Review of Geddy Lee’s “My Effin’ Life”

I’ve been a Rush fan since Moving Pictures in the early 80s. Bought it when I was 12. Best album of my youth.Geddy Lee Autobiography

I didn’t make it to one of their shows until my late 20s. My wife bought me a ticket. Witnessing that show axis-shifted my notion of musical performance. Even though I had a bunch of their albums, I didn’t really ‘get it’ until I saw them pull it off live.

One thing I don’t hear very many people come out and say is: I believe Rush inspires *some* of their fans – especially me – to say to themselves:

“I can’t play drums like that. I can’t play bass like that. I can’t play guitar like that. BUT…

“I CAN design a circuit like that.

OR

I can write a book or scientific paper like that.

OR

I can analyze a genome sequence like that.

OR

I can create a piece of fiction like that.

OR

I can create a new technique for open heart surgery like that….

AND

I can do so with integrity, even in a commercial world that is laden with compromises.”

SO…. Fill in the blank with any challenging stir fry of technical + artistic competence, and Rush is a metaphor for wielding a level of excellence 10X beyond even the “icons of your industry.” KISS might be considered a great rock band, but their technical chops and place in history are nowhere near Rush.

That is, I believe, the real place that Rush occupies in the broader landscape. It’s not about certain songs like Spirit of Radio or Tom Sawyer. It’s about wielding virtuosity in a world that mostly doesn’t appreciate it.

The most impressive thing about Rush in my personal opinion is not that they can play like that – because if you dig deep into music you discover there are numerous musicians in prog rock, classical and jazz who have comparable chops. The impressive thing is that Rush took that complexity and virtuosity and packaged it in a way that millions of people could love and appreciate. Their songs are memorable and have great tunes and you don’t have to have a degree in music theory to love them.

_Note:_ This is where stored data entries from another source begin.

(* ===== verification/MadTables3.v ===== *)
(** * libs/libmad-0.15.1b/layer3.c and rq_table.dat: the tables of Layer III *)

From S2P Require Import Prelude.

Definition sflen_table : list (Z * Z) := [
  (0, 0); (0, 1); (0, 2); (0, 3); (3, 0); (1, 1); (1, 2); (1, 3); (2, 1); (2, 2); (2, 3); (3, 1); (3, 2);
  (3, 3); (4, 2); (4, 3)
].

Definition nsfb_table : list (list (list Z)) := [
  [[6; 5; 5; 5]; [9; 9; 9; 9]; [6; 9; 9; 9]];
  [[6; 5; 7; 3]; [9; 9; 12; 6]; [6; 9; 12; 6]];
  [[11; 10; 0; 0]; [18; 18; 0; 0]; [15; 18; 0; 0]];
  [[7; 7; 7; 0]; [12; 12; 12; 0]; [6; 15; 12; 0]];
  [[6; 6; 6; 3]; [12; 9; 9; 6]; [6; 12; 9; 6]];
  [[8; 8; 5; 0]; [15; 12; 9; 0]; [6; 18; 9; 0]]
].

Definition sfb_48000_long : list Z := [
  4; 4; 4; 4; 4; 4; 6; 6; 6; 8; 10; 12; 16; 18; 22; 28; 34; 40; 46; 54; 54; 192
].

Definition sfb_44100_long : list Z := [
  4; 4; 4; 4; 4; 4; 6; 6; 8; 8; 10; 12; 16; 20; 24; 28; 34; 42; 50; 54; 76; 158
].

Definition sfb_32000_long : list Z := [
  4; 4; 4; 4; 4; 4; 6; 6; 8; 10; 12; 16; 20; 24; 30; 38; 46; 56; 68; 84; 102; 26
].

Definition sfb_48000_short : list Z := [
  4; 4; 4; 4; 4; 4; 4; 4; 4; 4; 4; 4; 6; 6; 6; 6; 6; 6; 10; 10; 10; 12; 12; 12; 14; 14; 14; 16; 16; 16; 20;
  20; 20; 26; 26; 26; 66; 66; 66
].

Definition sfb_44100_short : list Z := [
  4; 4; 4; 4; 4; 4; 4; 4; 4; 4; 4; 4; 6; 6; 6; 8; 8; 8; 10; 10; 10; 12; 12; 12; 14; 14; 14; 18; 18; 18; 22;
  22; 22; 30; 30; 30; 56; 56; 56
].

Definition sfb_32000_short : list Z := [
  4; 4; 4; 4; 4; 4; 4; 4; 4; 4; 4; 4; 6; 6; 6; 8; 8; 8; 12; 12; 12; 16; 16; 16; 20; 20; 20; 26; 26; 26; 34;
  34; 34; 42; 42; 42; 12; 12; 12
].

Definition sfb_48000_mixed : list Z := [
  4; 4; 4; 4; 4; 4; 6; 6; 4; 4; 4; 6; 6; 6; 6; 6; 6; 10; 10; 10; 12; 12; 12; 14; 14; 14; 16; 16; 16; 20;
  20; 20; 26; 26; 26; 66; 66; 66
].

Definition sfb_44100_mixed : list Z := [
  4; 4; 4; 4; 4; 4; 6; 6; 4; 4; 4; 6; 6; 6; 8; 8; 8; 10; 10; 10; 12; 12; 12; 14; 14; 14; 18; 18; 18; 22;
  22; 22; 30; 30; 30; 56; 56; 56
].

Definition sfb_32000_mixed : list Z := [
  4; 4; 4; 4; 4; 4; 6; 6; 4; 4; 4; 6; 6; 6; 8; 8; 8; 12; 12; 12; 16; 16; 16; 20; 20; 20; 26; 26; 26; 34;
  34; 34; 42; 42; 42; 12; 12; 12
].

Definition sfb_24000_long : list Z := [
  6; 6; 6; 6; 6; 6; 8; 10; 12; 14; 16; 18; 22; 26; 32; 38; 46; 54; 62; 70; 76; 36
].

Definition sfb_22050_long : list Z := [
  6; 6; 6; 6; 6; 6; 8; 10; 12; 14; 16; 20; 24; 28; 32; 38; 46; 52; 60; 68; 58; 54
].

Definition sfb_16000_long : list Z := sfb_22050_long.

Definition sfb_24000_short : list Z := [
  4; 4; 4; 4; 4; 4; 4; 4; 4; 6; 6; 6; 8; 8; 8; 10; 10; 10; 12; 12; 12; 14; 14; 14; 18; 18; 18; 24; 24; 24;
  32; 32; 32; 44; 44; 44; 12; 12; 12
].

Definition sfb_22050_short : list Z := [
  4; 4; 4; 4; 4; 4; 4; 4; 4; 6; 6; 6; 6; 6; 6; 8; 8; 8; 10; 10; 10; 14; 14; 14; 18; 18; 18; 26; 26; 26; 32;
  32; 32; 42; 42; 42; 18; 18; 18
].

Definition sfb_16000_short : list Z := [
  4; 4; 4; 4; 4; 4; 4; 4; 4; 6; 6; 6; 8; 8; 8; 10; 10; 10; 12; 12; 12; 14; 14; 14; 18; 18; 18; 24; 24; 24;
  30; 30; 30; 40; 40; 40; 18; 18; 18
].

So if you design circuits or write papers in scientific journals or analyze genomes or develop new methods for open heart surgery, Rush’s music not only inspires you to engineer details that only one person in 1000 will appreciate, but to ALSO somehow package and sell them to the world in a way that even ordinary people can understand and relate to.

That is PRECISELY the effect Geddy’s body of work has had on me. And that’s why I’m a fan.

I think I’m an “average” fan. I’m not the zealot who followed them around the continent and went to 10 shows on every tour. I’m not the guy who read every single forum discussion or knows every anecdote… but I did go to every show since Test for Echo and I bought all the albums.

I found this book hard to put down. Finished it in 3-4 days, and for a 500 page book that’s saying something.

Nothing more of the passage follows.